Without dwelling on how neither the US nor Canadian governments had fulfilled their obligation to rehabilitate him, under the terms of the UN Optional Protocol to the Convention on the Rights of the Child on the involvement of children in armed conflict, which obliges signatories to “[r]ecogniz[e] the special needs of those children who are particularly vulnerable to recruitment or use in hostilities,” and to ensure “the physical and psychosocial rehabilitation and social reintegration of children who are victims of armed conflict,” Khadr wrote:

"After I’ve finished reading A Long Way Gone, I was struck by the simplicity, truthfulness and the straight-from-the-heart fact of it.

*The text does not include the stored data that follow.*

(* ===== verification/CrashSafe.v ===== *)
(** * Programs that may fail or stop at every effect

    A function that works on files is a sequence of effects.  Every effect may work,
    fail (then [?] ends the function with the error) or be the last that happens before
    the process stops; what an effect that did not work leaves behind is part of its
    outcome.  [M S E A] is such a function: a state, and for each effect an outcome.
    [Path::exists] has no error to return: if its call fails, it answers that there is
    no such path.  That is an outcome of its own, [Unseen].

    [spec g P m Q I]: from a state in [P], [m] ends in [Q], and if the process stops in
    it, the state is in [I]; if [g], for outcomes of which none is [Unseen].  The rules
    are those of a Hoare logic with a crash condition. *)
From S2P Require Export Prelude.

(** [partial] is what is left of an effect that did not work: parts of a file, or names
    of entries already removed. *)
Inductive Outcome : Type :=
  | Works
  | Fails (partial : option (list (list Z)))
  | Stops (partial : option (list (list Z)))
  | Unseen.
(** No [exists] takes a failure for absence. *)
Definition sighted (os : list Outcome) : Prop := Unseen ∉ os.
#[export] Instance Outcome_eq_dec : EqDecision Outcome.
Proof. solve_decision. Defined.
#[export] Instance sighted_dec os : Decision (sighted os).
Proof. unfold sighted. apply _. Defined.

Inductive Exit (R : Type) : Type := Returned (r : R) | Stopped.
#[global] Arguments Returned {R} r.
#[global] Arguments Stopped {R}.

Definition M (S E A : Type) : Type := S → list Outcome → Exit (result E A) * S * list Outcome.

Section programs.
Context {S E : Type}.
Implicit Types (s : S) (os : list Outcome).

Definition ret {A} (a : A) : M S E A := λ s os, (Returned (Ok a), s, os).
Definition fail {A} (e : E) : M S E A := λ s os, (Returned (Err e), s, os).
Definition of_result {A} (r : result E A) : M S E A := λ s os, (Returned r, s, os).
(** A function that returns a [Result] whatever [m] returned: no [?] after it. *)
Definition catch {A} (m : M S E A) : M S E (result E A) :=
  λ s os,
    match m s os with
    | (Returned r, s, os) => (Returned (Ok r), s, os)
    | (Stopped, s, os) => (Stopped, s, os)
    end.
Definition bind {A B} (m : M S E A) (f : A → M S E B) : M S E B :=
  λ s os,
    match m s os with
    | (Returned (Ok a), s, os) => f a s os
    | (Returned (Err e), s, os) => (Returned (Err e), s, os)
    | (Stopped, s, os) => (Stopped, s, os)
    end.

(** An effect: [go] if it works, [left] of what is partial if not. *)
Definition effect (io : E) (go : S → S) (left : list (list Z) → S → S) : M S E unit :=
  λ s os,
    match os with
    | [] => (Returned (Ok tt), go s, [])
    | Works :: os => (Returned (Ok tt), go s, os)
    | Fails p :: os => (Returned (Err io), from_option left (λ s, s) p s, os)
    | Stops p :: os => (Stopped, from_option left (λ s, s) p s, os)
    | Unseen :: os => (Returned (Err io), s, os)
    end.
(** An effect that happens as a whole or not at all. *)
Definition atomic (io : E) (go : S → S) : M S E unit := effect io go (λ _ s, s).
Definition sync (io : E) : M S E unit := atomic io (λ s, s).
(** A read; [None] when there is nothing to read. *)
Definition read {A} (io : E) (f : S → option A) : M S E A :=
  λ s os,
    let value := match f s with Some a => Ok a | None => Err io end in
    match os with
    | [] => (Returned value, s, [])
    | Works :: os => (Returned value, s, os)
    | (Fails _ | Unseen) :: os => (Returned (Err io), s, os)
    | Stops _ :: os => (Stopped, s, os)
    end.
(** [read(…).ok()]. *)
Definition read_ok {A} (f : S → option A) : M S E (option A) :=
  λ s os,
    match os with
    | [] => (Returned (Ok (f s)), s, [])
    | Works :: os => (Returned (Ok (f s)), s, os)
    | (Fails _ | Unseen) :: os => (Returned (Ok None), s, os)
    | Stops _ :: os => (Stopped, s, os)
    end.

(** [exists()].  It returns no error, so [Fails] is not an outcome of it and counts as
    [Works]. *)
Definition probe (f : S → bool) : M S E bool :=
  λ s os,
    match os with
    | [] => (Returned (Ok (f s)), s, [])
    | (Works | Fails _) :: os => (Returned (Ok (f s)), s, os)
    | Stops _ :: os => (Stopped, s, os)
    | Unseen :: os => (Returned (Ok false), s, os)
    end.

(** A [for] loop with [?] in its body. *)
Fixpoint for_each {A} (body : A → M S E unit) (items : list A) : M S E unit :=
  match items with
  | [] => ret tt
  | x :: items => bind (body x) (λ _, for_each body items)
  end.

(** ** Specifications *)

Definition admits (g : bool) os : Prop := g = true → sighted os.
Lemma admits_any os : admits false os.
Proof. done. Qed.
Lemma admits_nil g : admits g [].
Proof. intros _ ?%elem_of_nil. done. Qed.
Lemma admits_tail g o os : admits g (o :: os) → admits g os.
Proof. intros H Hg Hin. apply (H Hg). by right. Qed.
Definition spec (g : bool) {A} (P : S → Prop) (m : M S E A) (Q : result E A → S → Prop) (I : S → Prop) : Prop :=
  ∀ s os, admits g os → P s →
    match m s os with
    | (Returned r, s', os') => Q r s' ∧ admits g os'
    | (Stopped, s', _) => I s'
    end.

Section rules.
Context {g : bool}.
#[local] Abbreviation spec := (spec g).
Lemma spec_weaken {A} (P P' : S → Prop) (m : M S E A) (Q Q' : result E A → S → Prop) (I I' : S → Prop) :
  spec P m Q I → (∀ s, P' s → P s) → (∀ r s, Q r s → Q' r s) → (∀ s, I s → I' s) → spec P' m Q' I'.
Proof.
  intros H Hp Hq Hi s os Ho Hs. specialize (H s os Ho (Hp s Hs)).
  destruct (m s os) as [[[r|] s'] os']; naive_solver.
Qed.
Lemma spec_bind {A B} (P : S → Prop) (m : M S E A) (f : A → M S E B) (Q : result E A → S → Prop)
    (R : result E B → S → Prop) (I : S → Prop) :
  spec P m Q I → (∀ a, spec (Q (Ok a)) (f a) R I) → (∀ e s, Q (Err e) s → R (Err e) s) →
  spec P (bind m f) R I.
Proof.
  intros Hm Hf He s os Ho Hs. unfold bind. specialize (Hm s os Ho Hs).
  destruct (m s os) as [[[[a|e]|] s'] os']; [|destruct Hm; by split; [apply He|]|done].
  destruct Hm. by apply Hf.
Qed.
Lemma spec_ret {A} (P : S → Prop) (a : A) (Q : result E A → S → Prop) (I : S → Prop) :
  (∀ s, P s → Q (Ok a) s) → spec P (ret a) Q I.
Proof. intros H s os Ho Hs. by split; [apply H|]. Qed.
Lemma spec_fail {A} (P : S → Prop) (e : E) (Q : result E A → S → Prop) (I : S → Prop) :
  (∀ s, P s → Q (Err e) s) → spec P (fail e) Q I.
Proof. intros H s os Ho Hs. by split; [apply H|]. Qed.
Lemma spec_of_result {A} (P : S → Prop) (r : result E A) (Q : result E A → S → Prop) (I : S → Prop) :
  (∀ s, P s → Q r s) → spec P (of_result r) Q I.
Proof. intros H s os Ho Hs. by split; [apply H|]. Qed.
Lemma spec_catch {A} (P : S → Prop) (m : M S E A) (Q : result E A → S → Prop) (I : S → Prop) :
  spec P m Q I → spec P (catch m) (λ r s, ∃ r', r = Ok r' ∧ Q r' s) I.
Proof.
  intros H s os Ho Hs. unfold catch. specialize (H s os Ho Hs).
  destruct (m s os) as [[[r|] s'] os']; [destruct H; split; [by exists r|done]|done].
Qed.
(** What an effect leaves, whatever its outcome. *)
Lemma spec_effect (P : S → Prop) io go left (Q : result E unit → S → Prop) (I : S → Prop) :
  (∀ s, P s → Q (Ok tt) (go s)) →
  (∀ s p, P s → Q (Err io) (left p s) ∧ I (left p s)) →
  (∀ s, P s → Q (Err io) s ∧ I s) →
  spec P (effect io go left) Q I.
Proof.
  intros Hgo Hleft Hno s os Ho Hs. unfold effect.
  destruct os as [|[|[p|]|[p|]|] os]; cbn; try apply admits_tail in Ho;
    try (split; [|done]); first [by apply Hgo|by apply Hleft|by apply Hno].
Qed.
Lemma spec_atomic (P : S → Prop) io go (Q : result E unit → S → Prop) (I : S → Prop) :
  (∀ s, P s → Q (Ok tt) (go s)) → (∀ s, P s → Q (Err io) s ∧ I s) → spec P (atomic io go) Q I.
Proof. intros Hgo Hno. apply spec_effect; auto. Qed.
Lemma spec_read {A} (P : S → Prop) io (f : S → option A) (Q : result E A → S → Prop) (I : S → Prop) :
  (∀ s a, P s → f s = Some a → Q (Ok a) s) → (∀ s, P s → Q (Err io) s ∧ I s) → spec P (read io f) Q I.
Proof.
  intros Hok Hno s os Ho Hs. unfold read. destruct (f s) eqn:Hf;
    destruct os as [|[| | |] os]; cbn; try apply admits_tail in Ho;
    try (split; [|done]); first [by apply Hok|by apply Hno].
Qed.
End rules.

(** [keeps g I P m Q]: [m] may fail or stop, and then leaves a state in [I]. *)
Definition keeps_in (g : bool) {A} (I P : S → Prop) (m : M S E A) (Q : A → S → Prop) : Prop :=
  spec g P m (λ r s, match r with Ok a => Q a s | Err _ => I s end) I.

A Long Way Gone is the best example to what humans have reached from horrors they committed to the way they cured it and especially in the child field, a treatment that guaranteed success and cureness, a way that leaves no traces of the horrors that have scarred the soul."

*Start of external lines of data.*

(* ===== verification/ReplayModes.v ===== *)
(** * Terminal replay modes and the replay buffer

    [runtime/terminal_replay_modes.rs] keeps a checkpoint of the terminal's
    interaction modes at the start of the retained PTY output;
    [ReplayBuffer] of [runtime/session_runtime.rs] feeds it the chunks it
    evicts and puts [prefix] in front of the first retained chunk.

    The main result is that replaying is faithful: a terminal that starts from
    its defaults and is given a snapshot ends in the state of one that was given
    the whole output ([≈] below, a bisimulation coarser than equality because
    an over-long CSI sequence is re-entered as one that cannot match). *)
From S2P Require Export Prelude Utf8.

(** ** Data *)

Inductive ParserState : Type :=
  | Ground
  | Escape (intermediates : list Z)
  | Csi (params : list Z)
  | IgnoreCsi
  | ControlString (kind : Z).

Definition MODES : list Z := [1; 7; 25; 1004; 2004].
Definition DEFAULT_MODES : list bool := [false; true; true; false; false].
Definition MAX_SEQUENCE_BYTES : nat := 128.

Record TerminalReplayModes : Type := mkModes {
  parser : ParserState;
  utf8 : list Z;
  modes : list bool;
  alternate : bool;
  mouse : option Z;
  encoding : option Z;
  application_keypad : bool;
}.

Definition default_modes : TerminalReplayModes :=
  mkModes Ground [] DEFAULT_MODES false None None false.
(** [pre]: the part after the lookup of a named invocation, and the method. *)
Definition push_pre (tool : option string) (r : ApprovalReducer) : ApprovalReducer :=
  let r := if existsb (λ rec, negb (completed rec)) (records r) then lock r else r in
  let '(r, index) := add_record tool true false r in set_latest_pre index r.
Definition pre (tool : option string) (r : ApprovalReducer) : ApprovalReducer :=
  match opt_filter nonempty tool with
  | Some id => if is_some (find id r) then r else push_pre (Some id) r
  | None => push_pre None (lock r)
  end.

(** The record at an index the source reads as [self.records[i]]; the bounds
    are the invariant [inv_latest] below. *)
Definition at_index (r : ApprovalReducer) (index : option nat) (p : ToolRecord → bool) : bool :=
  is_some_and index (λ i, is_some_and (records r !! i) p).

Definition anonymous_index (r : ApprovalReducer) : option nat :=
  opt_or
    (opt_filter (λ i, is_some_and (records r !! i)
       (λ rec, negb (completed rec) && negb (is_some_and (candidate rec) retired)))
       (latest_pre r))
    (position (λ rec, is_none (tool_id rec) && negb (completed rec)
       && is_some_and (candidate rec) (λ c, negb (retired c))) (records r)).

Definition permission_index (tool : option string) (r : ApprovalReducer)
    : ApprovalReducer * option nat :=
  match tool with
  | Some id =>
      if nonempty id then
        match find id r with
        | Some index => (r, Some index)
        | None => add_record (Some id) false false (lock r)
        end
      else add_record None false false (lock r)
  | None =>
      match anonymous_index r with
      | Some index => (r, Some index)
      | None => add_record None false false (lock r)
      end
  end.

(** The tail of [permission]: number the candidate and start the wait. *)
Definition start_candidate (index : option nat) (now : Z) (r : ApprovalReducer)
    : ApprovalReducer :=
  match checked_add u64_max (next_candidate r) 1 with
  | None => lock (set_exhausted true r)
  | Some next =>
      let r := set_next_candidate next r in
      let r := match index with
               | Some i =>
                   set_records (alter (set_candidate
                     (Some (mkCandidate next (negb (locked r)) false false))) i (records r)) r
               | None => r
               end in
      if is_none (wait r) then set_wait (Some (mkWait next now false)) r else r
  end.

Definition permission (tool : option string) (now : Z) (r : ApprovalReducer)
    : ApprovalReducer :=
  let '(r, index) := permission_index tool r in
  if at_index r index (λ rec, completed rec || is_some (candidate rec)) then
    if is_none tool then lock r else r
  else
    let active := length (List.filter (λ rec, negb (completed rec)) (records r)) in
    let baseline := is_some_and (observation r)
      (λ o, (status o == Active) && observation_is_fresh (started_at o) now) in
    let chain := at_index r index (λ rec, has_pre rec && is_some (tool_id rec)) in
    let r := if negb baseline || negb chain || negb (active =? 1)%nat || is_some (wait r)
             then lock r else r in
    start_candidate index now r.

Definition serial_candidate (r : ApprovalReducer) : option nat :=
  if locked r then None
  else position (λ rec, is_some_and (candidate rec) (λ c, eligible c && negb (retired c)))
         (records r).

Definition retire (index : nat) (r : ApprovalReducer) : ApprovalReducer * option Effect :=
  match records r !! index ≫= candidate with
  | None => (r, None)
  | Some c =>
      if retired c then (r, None) else
      let r := set_records
        (alter (λ rec, set_candidate (set_retired true <$> candidate rec) rec) index (records r)) r in
      if locked r || negb (eligible c) then (r, None) else
      match wait r with
      | None => (r, None)
      | Some w =>
          if wait_candidate w != candidate_id c then (r, None)
          else if negb (shown w) then (set_wait None r, None)
          else let effect := ClearWait (wait_candidate w) (fence r) in
               (set_pending_clear (Some effect) r, Some effect)
      end
  end.

Definition post (tool : option string) (r : ApprovalReducer) : ApprovalReducer * option Effect :=
  match opt_filter nonempty tool with
  | None => (lock r, None)
  | Some id =>
      match find id r with
      | None => ((add_record (Some id) false true (lock r)).1, None)
      | Some index =>
          if at_index r (Some index) completed then (r, None) else
          let r := set_records (alter (set_completed true) index (records r)) r in
          if at_index r (Some index) (λ rec, is_none (candidate rec)) then (r, None)
          else retire index r
      end
  end.

Definition issue (effect : Effect) (r : ApprovalReducer) : ApprovalReducer * list Effect :=
  (set_issued (Some effect) r, [effect]).

Definition display_due (now : Z) (r : ApprovalReducer) : ApprovalReducer * list Effect :=
  match wait r with
  | None => (r, [])
  | Some w =>
      if shown w || negb (is_some_and (checked_duration_since now (received_at w))
                            (λ age, GRACE <=? age))
      then (r, [])
      else
        let active_without_flags := negb (locked r)
          && is_some_and (observation r) (λ o,
               (status o == Active) && observation_is_fresh (started_at o) now) in
        if active_without_flags then (r, [])
        else issue (ShowWait (wait_candidate w) (fence r)) r
  end.

(** ** The public methods *)

Definition hook (event : HookEvent) (tool : option string) (now : Z) (r : ApprovalReducer)
    : ApprovalReducer * list Effect :=
  let r := set_issued None r in
  let r := if is_some (pending_clear r) then lock r else r in
  match event with
  | Stop | UserPromptSubmit => (reset r, [])
  | _ =>
      let '(r, _) := advance_clock now r in
      match event with
      | PreToolUse => display_due now (pre tool r)
      | PermissionRequest => display_due now (permission tool now r)
      | _ =>
          let r := if is_some (wait r) && negb (fresh_now r now) then lock r else r in
          match post tool r with
          | (r, Some effect) => issue effect r
          | (r, None) => display_due now r
          end
      end
  end.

In the most powerful passage, which ought to cause undying shame to those in the United States who have persisted with prosecution of Khadr, or, like the Canadian government, have washed their hands of him, he wrote:

"Children’s hearts are like a sponge that will absorb what is around it, like wet cement, soft until it is sculptured in a certain way. A child’s soul is a sacred dough that must be shaped in a holy way."

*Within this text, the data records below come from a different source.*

Lemma inv_event_pre inv tool t o : Inv t → active t = true →
  event_pre inv tool t = Some o → Inv o.1.
Proof.
  intros H Hact. unfold event_pre. destruct inv as [id|]; cbn [mbind option_bind]; [|done].
  destruct (_ || existsb _ _) eqn:E; [done|]. intros [= <-]. simpl.
  apply orb_false_iff in E as [E Hx]. apply orb_false_iff in E as [Hlen Hpend].
  apply Nat.leb_gt in Hlen. destruct (pending t) eqn:Ep; [done|].
  assert (Hall : ∀ i r, records t !! i = Some r → inv_completed r = true ∧ inv_id r ≠ id).
  { intros i r Hr. apply list_elem_of_lookup_2, list_elem_of_In in Hr.
    destruct (negb (inv_completed r) || (inv_id r == id)) eqn:E1.
    - assert (existsb (λ r, negb (inv_completed r) || (inv_id r == id)) (records t) = true)
        by (apply existsb_exists; eauto). congruence.
    - to_prop. naive_solver. }
  destruct H as [Hl He Ha Hi Ho Hu Hp Hs]. split; simpl; auto.
  - rewrite length_app. simpl. lia.
  - intros i r Hr Hc. rewrite length_app. simpl. apply lookup_app_Some in Hr as [Hr|[Hge Hr]].
    + destruct (Hall i r Hr). congruence.
    + apply list_lookup_singleton_Some in Hr as [? _]. lia.
  - intros i j r s Hr Hj Hid. apply lookup_app_Some in Hr as [Hr|[Hge Hr]];
      apply lookup_app_Some in Hj as [Hj|[Hge' Hj]].
    + by eapply Hu.
    + apply list_lookup_singleton_Some in Hj as [? <-]. destruct (Hall i r Hr). done.
    + apply list_lookup_singleton_Some in Hr as [? <-]. destruct (Hall j s Hj).
      simpl in Hid. congruence.
    + apply list_lookup_singleton_Some in Hr as [? _].
      apply list_lookup_singleton_Some in Hj as [? _]. lia.
  - rewrite Ep. done.
Qed.

Lemma inv_event_permission given inv tool t o : Inv t → active t = true → issued t = None →
  event_permission given inv tool t = Some o → Inv o.1.
Proof.
  intros H Hact Hiss. unfold event_permission. destruct (position _ _) as [i|] eqn:Ei; simpl; [|done].
  apply position_lt in Ei. destruct (records t !! i) as [r|]; simpl; [|done].
  destruct (_ || _) eqn:E; [done|]. apply orb_false_iff in E as [E _].
  apply orb_false_iff in E as [Hpend _]. intros [= <-].
  destruct (epoch t) as [n|] eqn:En; simpl; [|done].
  destruct H as [Hl He Ha Hi Ho Hu Hp Hs]. split; simpl; auto.
  - intros L. congruence.
  - intros c [= <-]. by repeat split.
  - by intros e [= <-].
Qed.

Lemma inv_event_post inv tool t : Inv t → active t = true → issued t = None →
  Inv (event_post inv tool t).1.
Proof.
  intros H Hact Hiss. unfold event_post. destruct (inv ≫= _) as [i|] eqn:E;
    [|by apply inv_invalidate].
  assert (H1 : Inv (set_records (alter set_completed i (records t)) t)).
  { assert (Hlk : ∀ j r, alter set_completed i (records t) !! j = Some r →
      ∃ s, records t !! j = Some s ∧ inv_id s = inv_id r ∧ (inv_completed r = false → inv_completed s = false)).
    { intros j r. destruct (decide (i = j)) as [<-|Hij].
      - rewrite list_lookup_alter_eq. destruct (records t !! i) as [s|]; simpl; [|done].
        intros [= <-]. by exists s.
      - rewrite list_lookup_alter_ne by done. eauto. }
    destruct H as [Hl He Ha Hi Ho Hu Hp Hs]. split; simpl; rewrite ?length_alter; auto.
    - intros j r (s & Hs' & _ & Hc)%Hlk Hr. eauto.
    - intros j k r s (r' & Hr' & <- & _)%Hlk (s' & Hs' & <- & _)%Hlk. by eapply Hu. }
  simpl. destruct (pending t) as [c|] eqn:Ep; [|done].
  destruct (_ || negb (bound t)) eqn:Eb; [by apply inv_invalidate in H1|].
  apply orb_false_iff in Eb as [_ Eb%negb_false_iff].
  destruct H1 as [Hl He Ha Hi Ho Hu Hp Hs]. simpl in *. split; simpl; auto.
  - intros L. congruence.
  - intros d [= <-]. by apply Hp.
  - by intros e [= <-].
Qed.

Lemma inv_event_hook e t : Inv t → issued t = None → Inv (event_hook e t).1.
Proof.
  intros H Hi. unfold event_hook. destruct (active t) eqn:Ha; simpl; [|done].
  destruct (opt_filter bounded (ev_tool e)); [|by apply inv_invalidate].
  destruct (hook e); try done.
  - apply inv_or_invalidate; [done|]. intros o. by apply inv_event_pre.
  - apply inv_or_invalidate; [done|]. intros o. by apply inv_event_permission.
  - by apply inv_event_post.
Qed.

Lemma inv_event e clean t : Inv t → Inv (event e clean t).1.
Proof.
  intros [H Hi]%inv_settle. unfold event. revert H Hi.
  generalize (if is_some (issued t) then invalidate t else t). clear t. intros t H Hi.
  destruct (_ || negb (bounded (ev_turn e))); [by apply inv_invalidate|].
  destruct (negb _); [by apply inv_invalidate|].
  apply (inv_set_cursor (Some (sequence e, observed_micros e))) in H.
  destruct (hook e == Submitted); [by apply inv_submitted|].
  destruct (_ || _); [by apply inv_invalidate|]. by apply inv_event_hook.
Qed.

Lemma inv_acknowledge_wait e t : Inv t → Inv (acknowledge_wait e t).1.
Proof.
  intros H. unfold acknowledge_wait. destruct e; [|done]. destruct (accepts t _) eqn:E; [|done].
  apply andb_true_iff in E as [Ha _]. destruct H as [Hl He Hac Hi Ho Hu Hp Hs].
  split; simpl; auto; [congruence|done].
Qed.
Lemma inv_acknowledge_clear e t : Inv t → Inv (acknowledge_clear e t).1.
Proof.
  intros H. unfold acknowledge_clear. destruct e; [done|]. destruct (accepts t _) eqn:E; [|done].
  destruct H as [Hl He Hac Hi Ho Hu Hp Hs]. by split; simpl; auto.
Qed.

Lemma inv_call t i : Inv t → Inv (call t i).1.
Proof.
  destruct i; simpl; auto using inv_event, inv_acknowledge_wait, inv_acknowledge_clear, inv_invalidate.
Qed.

Lemma inv_reachable t : reachable t → Inv t.
Proof.
  apply invariant_reachable. split; [|apply inv_call]. intros s (g & id & ->). apply tracker_inv_new.
Qed.

(** ** Epochs *)

Definition candidate_of (e : Effect) : Candidate :=
  match e with BindWait c | ClearWait c => c end.

(** A call keeps the identity, and the epoch never decreases; an exhausted
    counter stays exhausted. *)
Definition later (t t' : Tracker) : Prop :=
  identity t' = identity t ∧
  ∀ m, epoch t' = Some m → ∃ n, epoch t = Some n ∧ n <= m.

Lemma later_refl t t' : identity t' = identity t → epoch t' = epoch t → later t t'.
Proof. intros Hi He. split; [done|]. intros m Hm. exists m. split; [congruence|lia]. Qed.
Lemma later_trans a b c : later a b → later b c → later a c.
Proof.
  intros [Hi H] [Hi' H']. split; [congruence|]. intros m Hm.
  destruct (H' m Hm) as (n & Hn & ?), (H n Hn) as (k & Hk & ?). exists k. split; [done|lia].
Qed.
Lemma later_invalidate t : later t (invalidate t).
Proof.
  split; [done|]. simpl. intros m. destruct (epoch t) as [n|]; simpl; [|done].
  intros [-> _]%checked_add_Some. exists n. split; [done|lia].
Qed.
Create HintDb tracker.
#[export] Hint Resolve later_refl later_invalidate : tracker.

Lemma later_event_hook e t : later t (event_hook e t).1.
Proof.
  unfold event_hook. destruct (negb (active t)); [by apply later_refl|].
  destruct (opt_filter bounded (ev_tool e)) as [tool|]; [|apply later_invalidate].
  assert (Hor : ∀ o, (∀ o', o = Some o' → later t o'.1) → later t (or_invalidate t o).1).
  { intros [o|] H; simpl; [by apply H|apply later_invalidate]. }
  destruct (hook e); try by apply later_refl.
  - apply Hor. unfold event_pre. intros o. destruct (opt_filter _ _); cbn [mbind option_bind]; [|done].
    case_match; [done|]. intros [= <-]. by apply later_refl.
  - apply Hor. unfold event_permission. intros o. destruct (position _ _); simpl; [|done].
    destruct (records t !! n); simpl; [|done]. case_match; [done|]. intros [= <-].
    destruct (epoch t) eqn:E; by apply later_refl.
  - unfold event_post. destruct (_ ≫= _); [|apply later_invalidate]. simpl.
    destruct (pending t); [|by apply later_refl]. case_match; [|by apply later_refl].
    change (invalidate (set_records ?r t)) with (set_records r (invalidate t)).
    apply (later_invalidate t).
Qed.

Describing the relationship between Khadr and Zinck, the Journal explained that Zinck “took on the role of professor, urging Khadr to do a lot of reading and writing so he can one day apply to university as a mature student. She also wrote from her faith, urging him to react to his difficult surroundings with love and strength and remember that ‘God keeps you close.’”

In a telephone interview from Guantánamo on Friday, Zinck said that she “began writing to Khadr in November 2008 because her Christian faith asks people to comfort those in need, including prisoners,” and explained that her inspiration came from the Gospel According to St. Matthew, chapter 25, verse 35, in which “Christ commands His disciples to comfort the sick, feed the hungry and thirsty and provide support for prisoners,” adding that, “Out of that grew the idea to encourage Omar to get an education.”

Describing how it became clear that Khadr is a “voracious reader,” Zinck also explained that the young man she came to know through the letters was a “polite, thoughtful, intelligent person.”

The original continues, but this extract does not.